I go in. I have to, there is literally no other choice at this point. As much as I want to turn my head, pretend I didn’t see the spectacle, I can’t. I go in.  I cannot even be mad because it isn’t just any old accident, it’s diarrhea. Thick yet runny, rank yet…Nope just rank diarrhea.

“Awe baby does your tummy hurt?” My maternal instinct takes over from this point and I place my child on the toilet and begin to clean out his encrusted pants.   

“You be mad at me Mama?” It’s times like this, I feel like an awful person for disciplining him when he does have accidents, simply because I don’t want him to feel like he is being reprimanded for when a calamity does happens.

“Oh no no sweetie, I’m not mad. You must be getting sick. This is icky poo, it means your tummy isn’t feeling good right now.”

“My tummy feel fine.” He rebuts quickly.

“Well I’m going to call your school and tell them you aren’t going to come today.  We don’t want to be sick at school right.” I put it like this because my 4 year old is all about his schooling. He loves school, hates to miss anything related to school, let alone school itself. He is a school devoted man.

“I no go to school today?”

“Ya babe, I just don…” The kid cuts me off by beginning to do a happy dance on the toilet, waving his hands in the air and flapping his shit covered legs all around yelling,

“YA YA YA I NO GO TO SCHOOL TODAY!”

Clearly my knowledge of my sons love of education has been a bit skewed as of recently. I still phone his teacher to let her know he won’t be attending, as I’m not going to take the chance that this is actually a flu bug. I don’t want to be that parent that sends a sick kid to class to infect all the others, in this town a mistake like that would be talked about for years. Plus with Lars’ recent speech developments I wouldn’t want him to ask his teacher, “I poop on your face now?” And then actually follow through on the wind-up.  

It is now mid afternoon and there has been no further evidence that Lars is sick at all, he is playing gleefully.  Sophie and him are in the living room coddling  their respective toys and I am finishing up some cleaning.  Earlier  I had to do a complete overhaul on the bathroom, because in Lars’ outburst of joy, he had flung poop on the bathtubs shower curtain and smeared a streak on the outside bowl of the pot.

It is not so much Lars that I am worried about anymore, it is Sophie.
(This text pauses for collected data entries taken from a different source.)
(** [iqueue_splice_init] moves a whole queue in front of another. *)
Lemma splice_init_spec h head l list_ l' :
  queue h head l -> queue h list_ l' -> (forall y, y ∈ head :: l -> y ∉ list_ :: l') ->
  exists h', iqueue_splice_init list_ head h = Some h' /\ queue h' head (l' ++ l) /\ queue h' list_ [].
Proof.
  intros Hq Hq' Hdis. unfold iqueue_splice_init, iqueue_splice. rewrite (is_empty_spec _ _ _ Hq').
  cbn [mbind option_bind]. case_bool_decide as He.
  { subst l'. cbn [mbind option_bind]. destruct (init_spec h list_ (queue_head_at _ _ _ Hq')) as (h' & E & Hi & Hu & _).
    exists h'. split; [done|]. split; [|done]. destruct Hq as [Hb Hnd]. split; [|done].
    eapply between_frame; [| | exact Hb]; intros y Hy; apply Hu; intros ->%list_elem_of_singleton;
      apply (Hdis list_); [set_solver | by left | set_solver | by left]. }
  pose proof (queue_first_at _ _ _ Hq') as Hf'. pose proof (queue_last_at _ _ _ Hq') as Hl'.
  pose proof (queue_first_at _ _ _ Hq) as Hf. pose proof (queue_head_at _ _ _ Hq) as [Hh1 Hh2].
  pose proof (queue_head_at _ _ _ Hq') as Hlist. destruct Hq as [Hb Hnd], Hq' as [Hb' Hnd'].
  pose proof (between_next _ _ _ _ Hb') as N1. pose proof (between_prev _ _ _ _ Hb') as N2.
  pose proof (between_next _ _ _ _ Hb) as N3.
  unfold get_next, get_prev. rewrite N1. cbn [mbind option_bind]. rewrite N2. cbn [mbind option_bind].
  rewrite N3. cbn [mbind option_bind]. rewrite set_prev_at by done. cbn [mbind option_bind].
  rewrite set_next_at by done. cbn [mbind option_bind]. rewrite set_next_at by (cbn; eauto).
  cbn [mbind option_bind]. rewrite set_prev_at by (cbn; eauto). cbn [mbind option_bind s_next s_prev].
  destruct l' as [|f l'] ; [done|]. cbn [hd] in *. set (la := default list_ (last (f :: l'))) in *.
  assert (la ∈ f :: l') as Hla.
  { subst la. destruct (last (f :: l')) eqn:El; cbn; [by apply last_Some_elem_of|]. by apply last_None in El. }
  set (h1 := mkstore _ _).
  assert (node_at h1 list_) as Hn1 by (destruct Hlist; split; cbn; eauto).
  destruct (init_spec h1 list_ Hn1) as (h' & E & Hi & Hu & _). exists h'. split; [done|]. split; [|done].
  set (a := hd head l) in *.
  assert (a ∈ head :: l) as Ha by (subst a; destruct l; [by left | right; by left]).
  assert (forall y, y <> list_ -> y <> head -> y <> la -> s_next h' !! y = s_next h !! y) as Fn
    by (intros y ???; rewrite (proj1 (Hu y ltac:(by intros ->%list_elem_of_singleton))); cbn;
        by rewrite !lookup_insert_ne by done).
  assert (forall y, y <> list_ -> y <> f -> y <> a -> s_prev h' !! y = s_prev h !! y) as Fp
    by (intros y ???; rewrite (proj2 (Hu y ltac:(by intros ->%list_elem_of_singleton))); cbn;
        by rewrite !lookup_insert_ne by done).
  assert (forall y, y ∈ head :: l -> y <> list_ /\ y ∉ f :: l') as Hd
    by (intros y Hy; apply Hdis, not_elem_of_cons in Hy; done).
  apply NoDup_cons in Hnd as [Hh Hnd]. apply NoDup_cons in Hnd' as [Hli Hnd'].
  assert (la <> head) as Hlh by (intros ->; by apply (Hd head ltac:(by left))).
  assert (f <> a) as Hfa by (intros ->; apply (Hd a Ha); by left).
  assert (head <> list_) as Hhl by (apply Hd; by left).
  assert (link h' head f) as L1.
  { split; [rewrite (proj1 (Hu head ltac:(by intros ->%list_elem_of_singleton)))|
            rewrite (proj2 (Hu f ltac:(intros ->%list_elem_of_singleton; apply Hli; by left)))]; cbn.
    - rewrite lookup_insert_ne by done. apply lookup_insert_eq.
    - rewrite lookup_insert_ne by done. apply lookup_insert_eq. }
  assert (link h' la a) as L2.
  { split; [rewrite (proj1 (Hu la ltac:(intros ->%list_elem_of_singleton; by apply Hli)))|
            rewrite (proj2 (Hu a ltac:(intros Ea%list_elem_of_singleton; by destruct (Hd a Ha))))]; cbn;
      apply lookup_insert_eq. }
  assert (default f (last l') = la) as Ela by (subst la; rewrite last_cons; by destruct (last l')).
  split.
  - apply between_join; fold a.
    + split; [done|]. destruct Hb' as [_ Hb']. apply NoDup_cons in Hnd' as [Hff Hnd''].
      eapply between_redirect; [exact Hb' | by apply NoDup_cons | by rewrite Ela | |]; rewrite ?Ela; intros y Hy.
      * intros Hyla. apply Fn; [by intros -> | | done]. intros ->. by apply (Hd head ltac:(by left)).
      * apply Fp; [intros ->; apply Hli; by right | by intros -> |]. intros ->. apply (Hd a Ha). by right.
    + replace (default head (last (f :: l'))) with la by (subst la; rewrite last_cons; by destruct (last l')).
      eapply between_enter; [exact Hb | | done | |]; [|intros y Hy..].
      * rewrite NoDup_app. splits; [done | | apply NoDup_singleton]. by intros y Hy ->%list_elem_of_singleton.
      * apply Fn; [by apply Hd; right | by intros -> |]. intros ->. by destruct (Hd la ltac:(by right)).
      * assert (y ∈ head :: l) as Hy' by (apply elem_of_app in Hy as [?|Hy%list_elem_of_singleton]; [by right | subst y; by left]).
        intros Hya. apply Fp; [by apply Hd | | done]. intros ->. apply (Hd f Hy'). by left.
  - apply NoDup_cons. split; [rewrite not_elem_of_app; split; [by apply Hd; left | done]|].
    apply NoDup_app. splits; [done | | done]. intros y Hy Hy2. by apply (Hd y ltac:(by right)).
Qed.

(** ** LL lists *)

(** The list that starts at [p]: a chain of [next], ended by NULL. *)
Fixpoint chain (h : store) (p : Z) (l : list Z) : Prop :=
  match l with
  | [] => p = 0
  | x :: l => p = x /\ x <> 0 /\ exists n, s_next h !! x = Some n /\ chain h n l
  end.

Lemma chain_frame h h' p l :
  (forall y, y ∈ l -> s_next h' !! y = s_next h !! y) -> chain h p l -> chain h' p l.
Proof.
  revert p. induction l as [|x l IH]; intros p H; [done|]. intros (-> & Hx & n & Hn & Hc).
  split; [done|]. split; [done|]. exists n. split; [rewrite H by (by left); done|].
  apply IH; [|done]. intros y Hy. apply H. by right.
Qed.

(** The list of the pool as it is used: every [prev] is NULL, because [LL_ADD] does not
    set the one of the old head. *)
Definition stack (h : store) (p : Z) (l : list Z) : Prop :=
  chain h p l /\ NoDup l /\ Forall (fun y => s_prev h !! y = Some 0) l.

Lemma ll_add_spec h p l x :
  stack h p l -> node_at h x -> x <> 0 -> x ∉ l ->
  exists h', LL_ADD x p h = Some (x, h') /\ stack h' x (x :: l).
Proof.
  intros (Hc & Hnd & Hp) [H1 H2] Hx Hni. unfold LL_ADD. rewrite set_prev_at by done. cbn [mbind option_bind].
  rewrite set_next_at by (cbn; eauto). cbn [mbind option_bind s_next s_prev]. eexists. split; [done|].
  split; [|split; [by apply NoDup_cons|]].
  - split; [done|]. split; [done|]. exists p. split; [apply lookup_insert_eq|].
    eapply chain_frame; [|exact Hc]. intros y Hy. cbn. rewrite lookup_insert_ne; [done|]. by intros ->.
  - constructor; [apply lookup_insert_eq|]. rewrite Forall_forall in *. intros y Hy. cbn.
    rewrite lookup_insert_ne; [by apply Hp|]. by intros ->.
Qed.

(** Removing the head. *)
Lemma ll_remove_head_spec h x l :
  stack h x (x :: l) -> 0 ∉ l -> exists p h', LL_REMOVE x x h = Some (p, h') /\ stack h' p l.
Proof.
  intros ((_ & Hx & n & Hn & Hc) & Hnd & Hp) H0. apply NoDup_cons in Hnd as [Hni Hnd].
  apply Forall_cons in Hp as [Hpx Hp].
  unfold LL_REMOVE, get_next, get_prev. rewrite Hpx. cbn [mbind option_bind]. rewrite Hn.
  cbn [mbind option_bind Z.eqb negb]. rewrite Hn. cbn [mbind option_bind]. rewrite Hpx. cbn [mbind option_bind].
  assert (n = 0 \/ n ∈ l) as Hnl by (destruct l; [by left | right; destruct Hc as [-> _]; by left]).
  set (h1 := if negb (n =? 0) then mkstore (s_next h) (<[n := 0]> (s_prev h)) else h).
  assert ((if negb (n =? 0) then set_prev n 0 h else Some h) = Some h1) as ->.
  { subst h1. destruct (Z.eqb_spec n 0); cbn [negb]; [done|]. apply set_prev_at.
    destruct Hnl as [?|Hin]; [done|]. rewrite Forall_forall in Hp. rewrite (Hp n Hin). eauto. }
  cbn [mbind option_bind]. assert (s_next h1 = s_next h) as En by (subst h1; by destruct (negb _)).
  assert (is_Some (s_prev h1 !! x)) as Hp1 by (subst h1; destruct (negb _); cbn; eauto).
  rewrite En, Hn. cbn [mbind option_bind]. rewrite Z.eqb_refl, set_next_at by (rewrite En; eauto).
  cbn [mbind option_bind]. rewrite set_prev_at by (cbn; done). cbn [mbind option_bind].
  eexists _, _. split; [done|]. cbn [s_next s_prev]. split; [|split; [done|]].
  - eapply chain_frame; [|exact Hc]. intros y Hy. cbn. rewrite En, lookup_insert_ne; [done|]. by intros ->.
  - rewrite Forall_forall in *. intros y Hy. cbn. rewrite lookup_insert_ne by (by intros ->).
    subst h1. destruct (negb _); cbn; [|by apply Hp].
    destruct (decide (y = n)) as [->|]; [apply lookup_insert_eq | rewrite lookup_insert_ne by done; by apply Hp].
Qed.

(** ** The properties of the lists *)

(** A small store: a head at 1, nodes from 2 to 4, another head at 9 with its node 8. *)
Definition some_store : store :=
  mkstore (list_to_map [(1, 2); (2, 3); (3, 1); (4, 0); (9, 8); (8, 9)])
          (list_to_map [(1, 3); (2, 1); (3, 2); (4, 0); (9, 8); (8, 9)]).
(** A stack of three nodes as [LL_ADD] makes it, and a node outside. *)
Definition some_stack : store :=
  mkstore (list_to_map [(1, 2); (2, 3); (3, 0); (4, 0)]) (list_to_map [(1, 0); (2, 0); (3, 0); (4, 0)]).

Lemma some_queue : queue some_store 1 [2; 3].
Proof.
  split; [|apply (bool_decide_unpack _); vm_compute; exact I].
  split; [split; vm_compute; reflexivity|]. split; [split; vm_compute; reflexivity|].
  split; [vm_compute; reflexivity|]. vm_compute. reflexivity.
Qed.

Lemma other_queue : queue some_store 9 [8].
Proof.
  split; [|apply (bool_decide_unpack _); vm_compute; exact I].
  split; [split; vm_compute; reflexivity|]. split; vm_compute; reflexivity.
Qed.

Lemma some_stack_ok : stack some_stack 1 [1; 2; 3].
Proof.
  split; [|split; [apply (bool_decide_unpack _); vm_compute; exact I |]].
  - split; [done|]. split; [done|]. exists 2. split; [vm_compute; reflexivity|].
    split; [done|]. split; [done|]. exists 3. split; [vm_compute; reflexivity|].
    split; [done|]. split; [done|]. exists 0. split; [vm_compute; reflexivity | done].
  - repeat constructor.
Qed.

(** Ending a chain at one of its nodes. *)
Lemma chain_cut h h' p l1 y l2 :
  chain h p (l1 ++ y :: l2) -> NoDup (l1 ++ y :: l2) -> s_next h' !! y = Some 0 ->
  (forall x, x <> y -> s_next h' !! x = s_next h !! x) -> chain h' p (l1 ++ [y]).
Proof.
  intros Hc Hnd Hy Hn. revert p Hc. induction l1 as [|x l1 IH]; intros p Hc; cbn in *.
  - destruct Hc as (-> & Hz & _). splits; [done | done |]. by exists 0.
  - destruct Hc as (-> & Hx & m & Hm & Hc). splits; [done | done |]. exists m.
    apply NoDup_cons in Hnd as [Hni Hnd]. split; [|by apply IH].
    rewrite Hn; [done|]. intros ->. apply Hni, elem_of_app. right. by left.
Qed.

(** What follows a node of a chain. *)
Lemma chain_next h p l1 y l2 n :
  chain h p (l1 ++ y :: l2) -> s_next h !! y = Some n -> n = 0 \/ n ∈ l2.
Proof.
  intros Hc Hn. revert p Hc. induction l1 as [|x l1 IH]; intros p Hc; cbn in Hc.
  - destruct Hc as (-> & _ & m & Hm & Hc). rewrite Hn in Hm. injection Hm as <-.
    destruct l2; [by left | destruct Hc as (-> & _); right; by left].
  - destruct Hc as (_ & _ & m & _ & Hc). by apply (IH m).
Qed.

Lemma chain_at h p l : chain h p l -> forall y, y ∈ l -> y <> 0 /\ is_Some (s_next h !! y).
Proof.
  revert p. induction l as [|x l IH]; intros p Hc y Hy; [by apply elem_of_nil in Hy|].
  destruct Hc as (-> & Hx & n & Hn & Hc). apply elem_of_cons in Hy as [->|Hy]; [by eauto|]. by apply (IH n).
Qed.

(** C19: the queue macros implement lists: on a head whose ring is [l], adding a fresh
    node in front or at the tail and deleting any node give the rings of the lists with
    that change, touch nothing outside, and the iteration macro then visits exactly
    those nodes in order. *)
Theorem iqueue_is_a_list h head l :
  queue h head l ->
  (forall x, node_at h x -> x ∉ head :: l ->
     exists h1 h2, IQUEUE_ADD x head h = Some h1 /\ queue h1 head (x :: l) /\ untouched (x :: head :: l) h h1 /\
                   IQUEUE_ADD_TAIL x head h = Some h2 /\ queue h2 head (l ++ [x]) /\ untouched (x :: head :: l) h h2) /\
  (forall l1 x l2, l = l1 ++ x :: l2 ->
     exists h1, IQUEUE_DEL x h = Some h1 /\ queue h1 head (l1 ++ l2) /\
                get_next x h1 = Some 0 /\ get_prev x h1 = Some 0 /\ untouched (head :: l) h h1) /\
  IQUEUE_IS_EMPTY head h = Some (bool_decide (l = [])) /\
  (n ← get_next head h; iqueue_foreach (length l) n head h) = Some l.
Proof.
  intros Hq. splits.
  - intros x Hx Hni. destruct (add_spec _ _ _ _ Hq Hx Hni) as (h1 & ? & ? & ?).
    destruct (add_tail_spec _ _ _ _ Hq Hx Hni) as (h2 & ? & ? & ?). by exists h1, h2.
  - intros l1 x l2 ->. destruct (del_spec _ _ _ _ _ Hq) as (h1 & ? & ? & ? & ? & ?). by exists h1.
  - by apply is_empty_spec.
  - destruct Hq as [Hb Hnd]. unfold get_next. rewrite (between_next _ _ _ _ Hb). cbn [mbind option_bind].
    apply (foreach_spec _ _ _ _ _ Hb); [|done]. by apply NoDup_cons in Hnd as [? _].
Qed.

Lemma iqueue_is_a_list_witness :
  IQUEUE_IS_EMPTY 1 some_store = Some false /\
  exists h1, IQUEUE_DEL 3 some_store = Some h1 /\ queue h1 1 [2].
Proof.
  destruct (iqueue_is_a_list some_store 1 [2; 3] some_queue) as (_ & H1 & H2 & _). split; [exact H2|].
  destruct (H1 [2] 3 [] eq_refl) as (h1 & E & Hq & _). exists h1. exact (conj E Hq).
Defined.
For the last few days she has had this incessantly  drippy nose. I wipe it (much to her displeasure) then 10 minutes later I wipe it again, it is ever running.

“Sophie baby, come here so Mama can wipe that snotty nose.”

“NOOOOOOO.”  She is standing about a foot away from me, feet cemented to the ground, her hands twisted into boulders and looking as if their weighing her down heavily. She is usually a little perturbed when I remove the snot from her nostrils.

“Don’t be silly, it will feel better once it’s gone.” I take a step towards her, as Lars zooms past the scene. When she realizes I’m making my move she tries to make a run for it too, but my cat like skill allows me to catch her arm in just the nick of time. I hold her in my grip with one arm and grab for a Kleenex with the other. It’s a struggle, I somehow get a little bit of my daughters snot in the corner of my mouth, but in the end I get the job done.

I feel accomplished.

There is a lingering smell of shit in my midst…I take a look at Sophie’s diaper although it doesn’t smell like hers (I just hated myself a little bit for enlightening you that I can tell the difference between  my children’s poops solely from their smell.) I make my way to the bathroom, where again I find my son, in the same compromising position as I did hours earlier. Except this time he was smiling.

“What do you think is so funny!?” There was no room for sympathy this round.

“I no go to school tomorrow now…Icky Poo!”